## DATA SECTION
___
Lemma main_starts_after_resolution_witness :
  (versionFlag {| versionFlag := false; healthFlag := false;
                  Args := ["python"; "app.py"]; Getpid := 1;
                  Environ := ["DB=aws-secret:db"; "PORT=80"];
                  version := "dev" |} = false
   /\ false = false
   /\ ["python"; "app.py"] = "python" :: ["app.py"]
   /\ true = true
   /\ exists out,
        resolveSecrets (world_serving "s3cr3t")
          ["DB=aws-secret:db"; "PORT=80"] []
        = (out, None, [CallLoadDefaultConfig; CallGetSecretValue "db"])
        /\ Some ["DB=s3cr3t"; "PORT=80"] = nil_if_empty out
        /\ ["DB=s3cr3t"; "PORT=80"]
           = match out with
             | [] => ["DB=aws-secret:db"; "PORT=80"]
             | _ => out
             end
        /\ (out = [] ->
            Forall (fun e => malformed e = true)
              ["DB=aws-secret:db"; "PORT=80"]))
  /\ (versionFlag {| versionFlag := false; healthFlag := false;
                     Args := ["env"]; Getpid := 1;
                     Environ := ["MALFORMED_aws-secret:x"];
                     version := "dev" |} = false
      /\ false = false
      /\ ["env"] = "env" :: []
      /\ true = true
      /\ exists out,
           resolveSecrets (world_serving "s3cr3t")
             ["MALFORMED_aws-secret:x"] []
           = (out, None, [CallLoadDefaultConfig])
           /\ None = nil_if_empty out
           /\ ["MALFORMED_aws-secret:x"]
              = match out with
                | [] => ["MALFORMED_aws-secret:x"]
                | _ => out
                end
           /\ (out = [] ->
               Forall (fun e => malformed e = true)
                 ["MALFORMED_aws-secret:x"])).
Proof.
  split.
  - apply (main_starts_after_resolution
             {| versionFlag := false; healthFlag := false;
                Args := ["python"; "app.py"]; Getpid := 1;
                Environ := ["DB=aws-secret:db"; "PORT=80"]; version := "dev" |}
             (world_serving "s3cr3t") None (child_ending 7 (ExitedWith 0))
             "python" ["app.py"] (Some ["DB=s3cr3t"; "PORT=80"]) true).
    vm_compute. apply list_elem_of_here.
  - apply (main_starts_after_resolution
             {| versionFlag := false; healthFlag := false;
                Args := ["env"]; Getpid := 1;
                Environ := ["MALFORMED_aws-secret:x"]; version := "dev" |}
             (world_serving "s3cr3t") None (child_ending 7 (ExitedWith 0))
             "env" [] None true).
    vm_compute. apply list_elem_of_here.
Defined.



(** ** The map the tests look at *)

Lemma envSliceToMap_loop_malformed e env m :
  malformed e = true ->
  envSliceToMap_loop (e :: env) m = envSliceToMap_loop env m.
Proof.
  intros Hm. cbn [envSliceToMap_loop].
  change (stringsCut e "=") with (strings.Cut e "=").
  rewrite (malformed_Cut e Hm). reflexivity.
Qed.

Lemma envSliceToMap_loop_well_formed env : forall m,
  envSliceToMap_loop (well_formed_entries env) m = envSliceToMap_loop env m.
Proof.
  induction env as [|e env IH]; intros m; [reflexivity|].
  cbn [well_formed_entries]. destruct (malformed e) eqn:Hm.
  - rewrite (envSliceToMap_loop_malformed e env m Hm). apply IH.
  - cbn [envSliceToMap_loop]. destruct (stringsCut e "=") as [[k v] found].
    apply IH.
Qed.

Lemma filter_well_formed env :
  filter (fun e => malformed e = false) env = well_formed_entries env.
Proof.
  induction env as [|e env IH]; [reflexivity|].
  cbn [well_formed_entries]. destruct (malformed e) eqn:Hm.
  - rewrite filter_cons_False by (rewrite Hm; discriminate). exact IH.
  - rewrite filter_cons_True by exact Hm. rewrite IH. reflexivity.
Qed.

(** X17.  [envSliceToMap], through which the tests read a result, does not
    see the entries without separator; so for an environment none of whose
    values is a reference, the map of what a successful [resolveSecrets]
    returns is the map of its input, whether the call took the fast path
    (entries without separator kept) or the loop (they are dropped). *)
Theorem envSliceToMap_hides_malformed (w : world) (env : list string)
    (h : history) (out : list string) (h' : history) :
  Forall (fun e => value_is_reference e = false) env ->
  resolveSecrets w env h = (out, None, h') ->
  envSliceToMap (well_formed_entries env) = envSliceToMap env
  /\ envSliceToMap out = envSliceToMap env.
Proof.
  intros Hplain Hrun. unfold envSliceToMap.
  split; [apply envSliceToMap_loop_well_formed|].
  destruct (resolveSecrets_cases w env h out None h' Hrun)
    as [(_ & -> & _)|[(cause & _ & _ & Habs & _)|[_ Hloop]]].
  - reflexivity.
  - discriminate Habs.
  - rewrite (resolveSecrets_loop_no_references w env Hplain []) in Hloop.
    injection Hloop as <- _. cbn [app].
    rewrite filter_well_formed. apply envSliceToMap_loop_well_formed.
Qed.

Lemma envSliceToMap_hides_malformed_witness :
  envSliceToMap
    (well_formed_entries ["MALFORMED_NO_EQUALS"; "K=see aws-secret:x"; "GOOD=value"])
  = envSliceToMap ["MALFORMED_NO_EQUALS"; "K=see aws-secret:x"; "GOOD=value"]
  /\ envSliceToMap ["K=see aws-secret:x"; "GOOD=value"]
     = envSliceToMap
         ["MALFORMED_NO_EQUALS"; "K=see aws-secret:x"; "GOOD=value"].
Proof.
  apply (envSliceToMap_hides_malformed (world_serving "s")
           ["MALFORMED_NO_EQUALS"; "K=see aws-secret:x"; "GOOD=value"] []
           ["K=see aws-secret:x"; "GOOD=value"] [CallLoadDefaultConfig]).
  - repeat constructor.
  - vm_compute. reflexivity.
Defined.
___
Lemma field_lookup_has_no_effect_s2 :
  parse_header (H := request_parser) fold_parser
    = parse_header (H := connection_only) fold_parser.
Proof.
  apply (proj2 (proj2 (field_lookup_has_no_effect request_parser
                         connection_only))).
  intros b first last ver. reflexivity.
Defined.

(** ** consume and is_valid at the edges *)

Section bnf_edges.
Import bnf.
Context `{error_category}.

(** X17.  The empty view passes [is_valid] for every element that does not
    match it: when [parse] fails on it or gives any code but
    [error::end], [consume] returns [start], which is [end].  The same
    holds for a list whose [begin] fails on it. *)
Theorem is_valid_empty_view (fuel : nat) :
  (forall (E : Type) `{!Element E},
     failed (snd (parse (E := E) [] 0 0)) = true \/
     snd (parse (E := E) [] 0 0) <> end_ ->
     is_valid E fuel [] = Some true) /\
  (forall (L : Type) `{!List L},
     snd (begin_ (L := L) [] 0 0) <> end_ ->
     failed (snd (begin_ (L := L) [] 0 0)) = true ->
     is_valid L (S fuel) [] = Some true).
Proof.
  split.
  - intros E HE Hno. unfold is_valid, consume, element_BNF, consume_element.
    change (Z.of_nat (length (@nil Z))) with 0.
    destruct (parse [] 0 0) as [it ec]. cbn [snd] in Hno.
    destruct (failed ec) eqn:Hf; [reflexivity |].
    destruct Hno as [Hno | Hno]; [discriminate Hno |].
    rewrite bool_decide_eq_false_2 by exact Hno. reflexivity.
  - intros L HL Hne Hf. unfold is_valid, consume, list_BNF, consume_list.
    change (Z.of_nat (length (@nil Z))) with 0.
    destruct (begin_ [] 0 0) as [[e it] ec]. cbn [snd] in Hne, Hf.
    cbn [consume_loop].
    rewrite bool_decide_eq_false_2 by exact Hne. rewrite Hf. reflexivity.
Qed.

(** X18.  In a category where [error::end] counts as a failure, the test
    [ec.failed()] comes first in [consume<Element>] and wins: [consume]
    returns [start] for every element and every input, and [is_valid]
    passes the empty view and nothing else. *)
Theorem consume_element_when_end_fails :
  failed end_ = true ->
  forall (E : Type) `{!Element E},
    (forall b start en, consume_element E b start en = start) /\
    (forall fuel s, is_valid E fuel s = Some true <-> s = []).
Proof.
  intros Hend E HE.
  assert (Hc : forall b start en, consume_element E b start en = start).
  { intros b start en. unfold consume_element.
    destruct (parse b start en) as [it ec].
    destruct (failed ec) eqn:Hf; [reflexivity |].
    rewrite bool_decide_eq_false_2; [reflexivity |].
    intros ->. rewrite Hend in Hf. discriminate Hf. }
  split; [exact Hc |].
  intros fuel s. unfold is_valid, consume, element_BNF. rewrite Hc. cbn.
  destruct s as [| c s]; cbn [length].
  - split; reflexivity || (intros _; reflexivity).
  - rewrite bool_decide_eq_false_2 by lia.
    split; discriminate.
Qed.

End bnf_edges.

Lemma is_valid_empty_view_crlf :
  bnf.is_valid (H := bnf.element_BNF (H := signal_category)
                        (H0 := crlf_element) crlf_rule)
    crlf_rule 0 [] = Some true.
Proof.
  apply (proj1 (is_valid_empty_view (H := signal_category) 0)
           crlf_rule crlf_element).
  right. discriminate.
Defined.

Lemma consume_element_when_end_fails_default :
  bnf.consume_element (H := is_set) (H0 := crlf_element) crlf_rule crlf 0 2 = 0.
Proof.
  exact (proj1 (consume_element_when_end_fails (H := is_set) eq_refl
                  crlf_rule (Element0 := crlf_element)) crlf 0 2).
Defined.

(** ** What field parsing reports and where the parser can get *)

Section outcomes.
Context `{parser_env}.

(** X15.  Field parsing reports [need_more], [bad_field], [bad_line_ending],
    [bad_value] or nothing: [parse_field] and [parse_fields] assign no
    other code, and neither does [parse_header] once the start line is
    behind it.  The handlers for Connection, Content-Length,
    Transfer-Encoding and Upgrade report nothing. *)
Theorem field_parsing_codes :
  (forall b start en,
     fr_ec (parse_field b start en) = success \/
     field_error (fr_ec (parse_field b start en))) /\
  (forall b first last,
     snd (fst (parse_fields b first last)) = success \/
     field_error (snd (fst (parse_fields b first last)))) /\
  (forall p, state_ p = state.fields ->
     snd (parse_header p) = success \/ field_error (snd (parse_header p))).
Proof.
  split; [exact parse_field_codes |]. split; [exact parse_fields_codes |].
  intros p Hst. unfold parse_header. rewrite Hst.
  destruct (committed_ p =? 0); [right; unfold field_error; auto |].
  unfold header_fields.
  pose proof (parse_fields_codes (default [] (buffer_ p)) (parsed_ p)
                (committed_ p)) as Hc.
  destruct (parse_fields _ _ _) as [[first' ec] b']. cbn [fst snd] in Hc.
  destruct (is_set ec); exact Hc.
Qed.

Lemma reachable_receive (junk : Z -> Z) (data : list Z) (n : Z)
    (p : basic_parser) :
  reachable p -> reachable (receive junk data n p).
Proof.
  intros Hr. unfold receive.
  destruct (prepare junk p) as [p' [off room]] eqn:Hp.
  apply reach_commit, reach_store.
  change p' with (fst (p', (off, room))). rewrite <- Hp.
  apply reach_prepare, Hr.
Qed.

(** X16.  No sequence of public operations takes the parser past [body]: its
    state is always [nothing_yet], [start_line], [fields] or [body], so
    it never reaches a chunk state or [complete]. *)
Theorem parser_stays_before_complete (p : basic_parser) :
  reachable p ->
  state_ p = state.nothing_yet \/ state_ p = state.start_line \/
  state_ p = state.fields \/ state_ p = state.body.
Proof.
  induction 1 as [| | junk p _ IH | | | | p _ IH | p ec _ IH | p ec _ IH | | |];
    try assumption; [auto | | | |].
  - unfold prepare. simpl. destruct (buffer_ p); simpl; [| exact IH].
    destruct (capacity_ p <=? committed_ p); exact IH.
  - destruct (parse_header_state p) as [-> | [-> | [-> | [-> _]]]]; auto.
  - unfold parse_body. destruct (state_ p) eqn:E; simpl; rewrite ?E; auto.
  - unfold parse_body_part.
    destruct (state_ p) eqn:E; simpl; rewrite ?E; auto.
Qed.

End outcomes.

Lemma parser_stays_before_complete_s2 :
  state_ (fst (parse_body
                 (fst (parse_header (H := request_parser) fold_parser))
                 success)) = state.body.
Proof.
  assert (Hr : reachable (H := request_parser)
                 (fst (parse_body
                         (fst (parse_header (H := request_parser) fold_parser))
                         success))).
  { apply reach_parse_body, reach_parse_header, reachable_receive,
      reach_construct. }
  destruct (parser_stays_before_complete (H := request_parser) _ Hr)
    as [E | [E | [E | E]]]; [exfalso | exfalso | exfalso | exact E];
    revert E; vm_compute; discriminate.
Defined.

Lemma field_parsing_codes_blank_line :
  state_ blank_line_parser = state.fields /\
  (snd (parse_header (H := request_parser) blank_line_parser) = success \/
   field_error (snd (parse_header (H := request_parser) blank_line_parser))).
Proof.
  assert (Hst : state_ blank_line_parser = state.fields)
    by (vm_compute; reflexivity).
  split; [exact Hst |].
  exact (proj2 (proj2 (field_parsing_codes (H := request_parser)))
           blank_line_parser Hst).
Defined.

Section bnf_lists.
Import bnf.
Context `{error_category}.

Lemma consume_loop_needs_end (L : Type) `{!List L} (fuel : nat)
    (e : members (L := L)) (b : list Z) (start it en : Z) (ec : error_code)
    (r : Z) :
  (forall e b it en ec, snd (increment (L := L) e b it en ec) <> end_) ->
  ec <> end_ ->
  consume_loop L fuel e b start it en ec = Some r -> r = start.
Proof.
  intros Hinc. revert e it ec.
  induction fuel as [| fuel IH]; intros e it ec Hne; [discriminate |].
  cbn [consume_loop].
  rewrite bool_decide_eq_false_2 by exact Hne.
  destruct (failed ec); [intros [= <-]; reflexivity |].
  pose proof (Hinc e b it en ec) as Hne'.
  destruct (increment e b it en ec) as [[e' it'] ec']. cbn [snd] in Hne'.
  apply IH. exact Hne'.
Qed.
___
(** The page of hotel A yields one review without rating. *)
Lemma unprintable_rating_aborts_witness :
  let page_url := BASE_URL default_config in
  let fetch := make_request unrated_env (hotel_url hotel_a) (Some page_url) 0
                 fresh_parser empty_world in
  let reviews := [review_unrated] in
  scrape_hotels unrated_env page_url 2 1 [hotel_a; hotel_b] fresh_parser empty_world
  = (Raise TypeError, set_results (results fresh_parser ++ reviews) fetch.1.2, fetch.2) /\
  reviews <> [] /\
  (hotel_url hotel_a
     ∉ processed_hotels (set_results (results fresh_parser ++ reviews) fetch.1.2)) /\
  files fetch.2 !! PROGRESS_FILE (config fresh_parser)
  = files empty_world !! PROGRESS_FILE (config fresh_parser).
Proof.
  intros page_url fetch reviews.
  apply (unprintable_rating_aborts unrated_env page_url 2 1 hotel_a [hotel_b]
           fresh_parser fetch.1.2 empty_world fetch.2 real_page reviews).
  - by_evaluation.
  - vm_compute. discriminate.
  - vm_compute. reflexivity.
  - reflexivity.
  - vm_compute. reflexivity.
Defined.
___
## THE PROBLEM
Look back at the data above. Transcribe exactly the lines starting at the line that contains "- intros E HE" and ending at the line that contains "destruct (parse b start en) as [it ec].".

## REPLY
  - intros E HE Hno. unfold is_valid, consume, element_BNF, consume_element.
    change (Z.of_nat (length (@nil Z))) with 0.
    destruct (parse [] 0 0) as [it ec]. cbn [snd] in Hno.
    destruct (failed ec) eqn:Hf; [reflexivity |].
    destruct Hno as [Hno | Hno]; [discriminate Hno |].
    rewrite bool_decide_eq_false_2 by exact Hno. reflexivity.
  - intros L HL Hne Hf. unfold is_valid, consume, list_BNF, consume_list.
    change (Z.of_nat (length (@nil Z))) with 0.
    destruct (begin_ [] 0 0) as [[e it] ec]. cbn [snd] in Hne, Hf.
    cbn [consume_loop].
    rewrite bool_decide_eq_false_2 by exact Hne. rewrite Hf. reflexivity.
Qed.

(** X18.  In a category where [error::end] counts as a failure, the test
    [ec.failed()] comes first in [consume<Element>] and wins: [consume]
    returns [start] for every element and every input, and [is_valid]
    passes the empty view and nothing else. *)
Theorem consume_element_when_end_fails :
  failed end_ = true ->
  forall (E : Type) `{!Element E},
    (forall b start en, consume_element E b start en = start) /\
    (forall fuel s, is_valid E fuel s = Some true <-> s = []).
Proof.
  intros Hend E HE.
  assert (Hc : forall b start en, consume_element E b start en = start).
  { intros b start en. unfold consume_element.
    destruct (parse b start en) as [it ec].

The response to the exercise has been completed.